The motor vehicle distribution sector has long been subject to a special legal framework under competition law. The complexity of its networks and the interdependence between the sale of new vehicles and the after-sales market have justified the introduction of specific rules, distinct from the general regime. For manufacturers, dealers, repairers and equipment suppliers alike, understanding these rules is essential if they are to secure their business. Relevant legal advice on competition in automobile distribution networks is therefore essential. The purpose of this article is to analyse the current framework in detail, focusing on the after-sales market, which remains an exception. It forms part of our wider analysis of the special case of the automotive sector in vertical restraintsoffering a technical insight into its subtleties.
Changes in the regulatory framework for the automotive sector
European competition law applicable to the automotive sector has undergone profound change. From a system of derogations, it has evolved towards a dual approach, clearly distinguishing between the sale of new vehicles and the market for services and spare parts. This transformation has forced players in the sector to review their contractual and commercial practices.
The old regime (Regulation 31 July 2002)
Until 2010, the automotive sector was governed by Regulation (EC) No 1400/2002. This introduced a single block exemption covering both the distribution of new vehicles and the after-sales market.
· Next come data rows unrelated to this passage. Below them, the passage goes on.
Lemma nth_prev_exists h b n :
  m !! h = Some b -> Z.of_nat n <= nHeight b ->
  exists x bx, nth_prev m h n = Some x /\ m !! x = Some bx /\ nHeight bx = nHeight b - Z.of_nat n.
Proof using Hm.
  revert h b. induction n as [|n IH]; intros h b Eh Hn.
  - exists h, b. split; [reflexivity|]. split; [exact Eh|lia].
  - destruct (Hm h b Eh) as [_ _ _ _ Hroot Hlink]. destruct (pprev b) as [p|] eqn:Ep; [|destruct (Hroot eq_refl); lia].
    destruct (Hlink p eq_refl) as (pb & Epb & Ehb & _). rewrite (nth_prev_S m h b p n Eh Ep).
    destruct (IH p pb Epb ltac:(lia)) as (x & bx & ? & ? & ?). exists x, bx. split; [assumption|]. split; [assumption|lia].
Qed.
Lemma nth_prev_none h b n : m !! h = Some b -> nHeight b < Z.of_nat n -> nth_prev m h n = None.
Proof using Hm.
  revert h b. induction n as [|n IH]; intros h b Eh Hn; destruct (Hm h b Eh) as [_ Hh _ _ Hroot Hlink]; [lia|].
  cbn [nth_prev]. rewrite Eh. cbn. destruct (pprev b) as [p|] eqn:Ep; [|reflexivity]. cbn.
  destruct (Hlink p eq_refl) as (pb & Epb & Ehb & _). apply (IH p pb Epb). lia.
Qed.
(** [pskip] by the walk. *)
Lemma skip_is_ancestor h b :
  m !! h = Some b -> 1 <= nHeight b -> pskip b = nth_prev m h (Z.to_nat (nHeight b - GetSkipHeight (nHeight b))).
Proof using Hm.
  intros Eh Hpos. destruct (Hm h b Eh) as [_ _ _ _ Hroot Hlink].
  destruct (pprev b) as [p|] eqn:Ep; [|destruct (Hroot eq_refl); lia].
  destruct (Hlink p eq_refl) as (pb & Epb & Ehb & -> & _). pose proof (GetSkipHeight_range (nHeight b)) as [_ Hs].
  rewrite <- (nth_prev_S m h b p _ Eh Ep). f_equal. lia.
Qed.

Lemma GetAncestor_loop_spec fuel height h b :
  m !! h = Some b -> 0 <= height <= nHeight b -> nHeight b - height <= Z.of_nat fuel ->
  GetAncestor_loop fuel m height h (nHeight b) = nth_prev m h (Z.to_nat (nHeight b - height)).
Proof using Hm.
  revert h b. induction fuel as [|fuel IH]; intros h b Eh Hh Hf; cbn [GetAncestor_loop]; rewrite Z.gtb_ltb.
  { replace (height <? nHeight b) with false by lia. replace (nHeight b - height) with 0 by lia. reflexivity. }
  destruct (Z.ltb_spec height (nHeight b)) as [Hlt|]; [|replace (nHeight b - height) with 0 by lia; reflexivity].
  rewrite Eh. cbn [mbind option_bind]. destruct (Hm h b Eh) as [_ _ _ _ Hroot Hlink].
  assert ((x ← pprev b; GetAncestor_loop fuel m height x (nHeight b - 1)) = nth_prev m h (Z.to_nat (nHeight b - height))) as Hprev.
  { destruct (pprev b) as [p|] eqn:Ep; [|destruct (Hroot eq_refl); lia].
    destruct (Hlink p eq_refl) as (pb & Epb & Ehb & _). cbn [mbind option_bind].
    replace (nHeight b - 1) with (nHeight pb) by lia. rewrite (IH p pb Epb) by lia.
    rewrite <- (nth_prev_S m h b p _ Eh Ep). f_equal. lia. }
  destruct (pskip b) as [skip|] eqn:Es; [|exact Hprev].
  match goal with |- (if ?c then _ else _) = _ => destruct c eqn:Ec end; [|exact Hprev].
  assert (height <= GetSkipHeight (nHeight b)) as Hge.
  { apply orb_true_iff in Ec as [Ec|Ec]; [lia|]. apply andb_true_iff in Ec as [Ec _]. lia. }
  rewrite (skip_is_ancestor h b Eh) in Es by lia. pose proof (GetSkipHeight_range (nHeight b)) as [Hs0 Hs1].
  destruct (nth_prev_exists h b _ Eh ltac:(instantiate (1 := Z.to_nat (nHeight b - GetSkipHeight (nHeight b))); lia))
    as (x & bx & Ex & Ebx & Hbx).
  rewrite Ex in Es. injection Es as <-. replace (GetSkipHeight (nHeight b)) with (nHeight bx) by lia.
  rewrite (IH x bx Ebx) by lia.
  replace (Z.to_nat (nHeight b - height))
    with (Z.to_nat (nHeight b - GetSkipHeight (nHeight b)) + Z.to_nat (nHeight bx - height))%nat by lia.
  rewrite nth_prev_add, Ex. reflexivity.
Qed.

Lemma GetAncestor_spec h b height :
  m !! h = Some b ->
  GetAncestor m h height
  = Some (if (height >? nHeight b) || (height <? 0) then None else nth_prev m h (Z.to_nat (nHeight b - height))).
Proof using Hm.
  intros Eh. unfold GetAncestor. rewrite Eh. cbn [mbind option_bind].
  destruct ((height >? nHeight b) || (height <? 0)) eqn:E; [reflexivity|].
  apply orb_false_iff in E as [E1 E2]. rewrite (GetAncestor_loop_spec _ _ h b Eh) by lia.
  destruct (nth_prev_exists h b (Z.to_nat (nHeight b - height)) Eh ltac:(lia)) as (x & bx & -> & _). reflexivity.
Qed.
End Walk.

(** ** Adding an entry keeps the index well formed *)

Section Extend.
Context {m : BlockMap} (Hm : index_ok m) (k : Z) (v : CBlockIndex) (Hk : m !! k = None).

Lemma lookup_extend h b : m !! h = Some b -> (<[k := v]> m) !! h = Some b.
Proof using Hk. intros Eh. rewrite lookup_insert_ne by congruence. exact Eh. Qed.
Lemma links_inside h b :
  m !! h = Some b -> (forall p, pprev b = Some p -> is_Some (m !! p)) /\ (forall p, pskip b = Some p -> is_Some (m !! p)).
Proof using Hm.
  intros Eh. destruct (Hm h b Eh) as [_ Hh _ _ Hroot Hlink]. split; intros p Ep.
  - destruct (Hlink p Ep) as (pb & E & _). eauto.
  - destruct (Z.eq_dec (nHeight b) 0) as [E0|E0].
    + destruct (pprev b) as [q|]; [|destruct (Hroot eq_refl) as (_ & E & _); congruence].
      destruct (Hlink q eq_refl) as (pb & Epb & E & _). destruct (Hm q pb Epb) as [_ ? _ _ _ _]. lia.
    + rewrite (skip_is_ancestor Hm h b Eh) in Ep by lia. pose proof (GetSkipHeight_range (nHeight b)) as [Hs _].
      destruct (nth_prev_exists Hm h b (Z.to_nat (nHeight b - GetSkipHeight (nHeight b))) Eh ltac:(lia))
        as (x & bx & Ex & Ebx & _). rewrite Ex in Ep. injection Ep as <-. eauto.
Qed.
Lemma nth_prev_extend h b n : m !! h = Some b -> nth_prev (<[k := v]> m) h n = nth_prev m h n.
Proof using Hm Hk.
  revert h b. induction n as [|n IH]; intros h b Eh; [reflexivity|]. cbn [nth_prev].
  rewrite (lookup_extend h b Eh), Eh. cbn. destruct (pprev b) as [p|] eqn:Ep; [|reflexivity]. cbn.
  destruct (proj1 (links_inside h b Eh) p Ep) as [pb E]. apply (IH p pb E).
Qed.
Lemma GetAncestor_loop_extend fuel height h b hw :
  m !! h = Some b -> GetAncestor_loop fuel (<[k := v]> m) height h hw = GetAncestor_loop fuel m height h hw.
Proof using Hm Hk.
  revert h b hw. induction fuel as [|fuel IH]; intros h b hw Eh; cbn [GetAncestor_loop]; [reflexivity|].
  rewrite (lookup_extend h b Eh), Eh. destruct (hw >? height); [|reflexivity]. cbn [mbind option_bind].
  destruct (links_inside h b Eh) as [Hp Hs].
  assert (forall q, (x ← pprev b; GetAncestor_loop fuel (<[k := v]> m) height x q)
                    = x ← pprev b; GetAncestor_loop fuel m height x q) as E.
  { intros q. destruct (pprev b) as [p|]; [|reflexivity]. destruct (Hp p eq_refl) as [pb E]. apply (IH p pb q E). }
  destruct (pskip b) as [s|]; [|apply E]. destruct (_ || _); [|apply E].
  destruct (Hs s eq_refl) as [sb Es]. apply (IH s sb _ Es).
Qed.
Lemma GetAncestor_extend h b height : m !! h = Some b -> GetAncestor (<[k := v]> m) h height = GetAncestor m h height.
Proof using Hm Hk.
  intros Eh. unfold GetAncestor. rewrite (lookup_extend h b Eh), Eh. cbn [mbind option_bind].
  destruct (_ || _); [reflexivity|]. rewrite (GetAncestor_loop_extend _ _ h b) by exact Eh. reflexivity.
Qed.
Lemma entry_ok_extend h b : m !! h = Some b -> entry_ok (<[k := v]> m) h b.
Proof using Hm Hk.
  intros Eh. destruct (Hm h b Eh) as [H1 H2 H3 H4 H5 H6]. split; try assumption.
  intros p Ep. destruct (H6 p Ep) as (pb & Epb & ? & ? & ? & ?). exists pb.
  split; [apply lookup_extend, Epb|]. rewrite (nth_prev_extend p pb) by exact Epb. auto.
Qed.
End Extend.

Lemma index_ok_insert m k v :
  index_ok m -> m !! k = None -> entry_ok (<[k := v]> m) k v -> index_ok (<[k := v]> m).
Proof.
  intros Hm Hk Hv h b E. destruct (decide (h = k)) as [->|Hne].
  - rewrite lookup_insert_eq in E. injection E as <-. exact Hv.
  - rewrite lookup_insert_ne in E by congruence. apply (entry_ok_extend Hm k v Hk h b E).
Qed.

(** The state of the manager: a well-formed index with one root, whose best
    header has the most work of all. *)
Record manager_ok (s : BlockManager) : Prop := {
  mo_index : index_ok (m_block_index s);
  mo_root : forall h b h' b', m_block_index s !! h = Some b -> m_block_index s !! h' = Some b' ->
    pprev b = None -> pprev b' = None -> h = h';
  mo_best_none : m_best_header s = None -> m_block_index s = ∅;
  mo_best : forall h, m_best_header s = Some h -> exists e, m_block_index s !! h = Some e /\
    forall h' b', m_block_index s !! h' = Some b' -> val (nChainWork b') <= val (nChainWork e);
  mo_dirty : m_dirty_blockindex s ⊆ dom (m_block_index s)
}.

Lemma empty_manager_ok : manager_ok empty_manager.
Proof.
  split; cbn.
  - intros h b E. rewrite lookup_empty in E. discriminate.
  - intros h b h' b' E. rewrite lookup_empty in E. discriminate.
  - reflexivity.
  - discriminate.
  - set_solver.
Qed.

Section AddProofs.
Context (GetHash : CBlockHeader -> Z).

(** When the code adds a header: the genesis block to an empty index
    ([LoadGenesisBlock]), any other one once its predecessor was found
    ([AcceptBlockHeader]). *)
Definition may_add (s : BlockManager) (block : CBlockHeader) : Prop :=
  header_ok block /\
  ((m_block_index s = ∅ /\ hdr_hashPrevBlock block <> GetHash block) \/
   exists pb, m_block_index s !! hdr_hashPrevBlock block = Some pb /\ nHeight pb < 2 ^ 31 - 1).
Its approach was considered to be particularly "dirigiste": it imposed strict conditions on vertical agreements (agreements between companies located at different levels of the production or distribution chain) so that they could benefit from an exemption to the ban on anti-competitive agreements laid down in Article 101 of the Treaty on the Functioning of the European Union (TFEU). The aim was to stimulate intra-brand competition and ensure greater market access for independent repairers. However, this framework was judged to be too rigid and sometimes out of touch with the economic realities of the sector, which led to its non-renewal and an overhaul of the system.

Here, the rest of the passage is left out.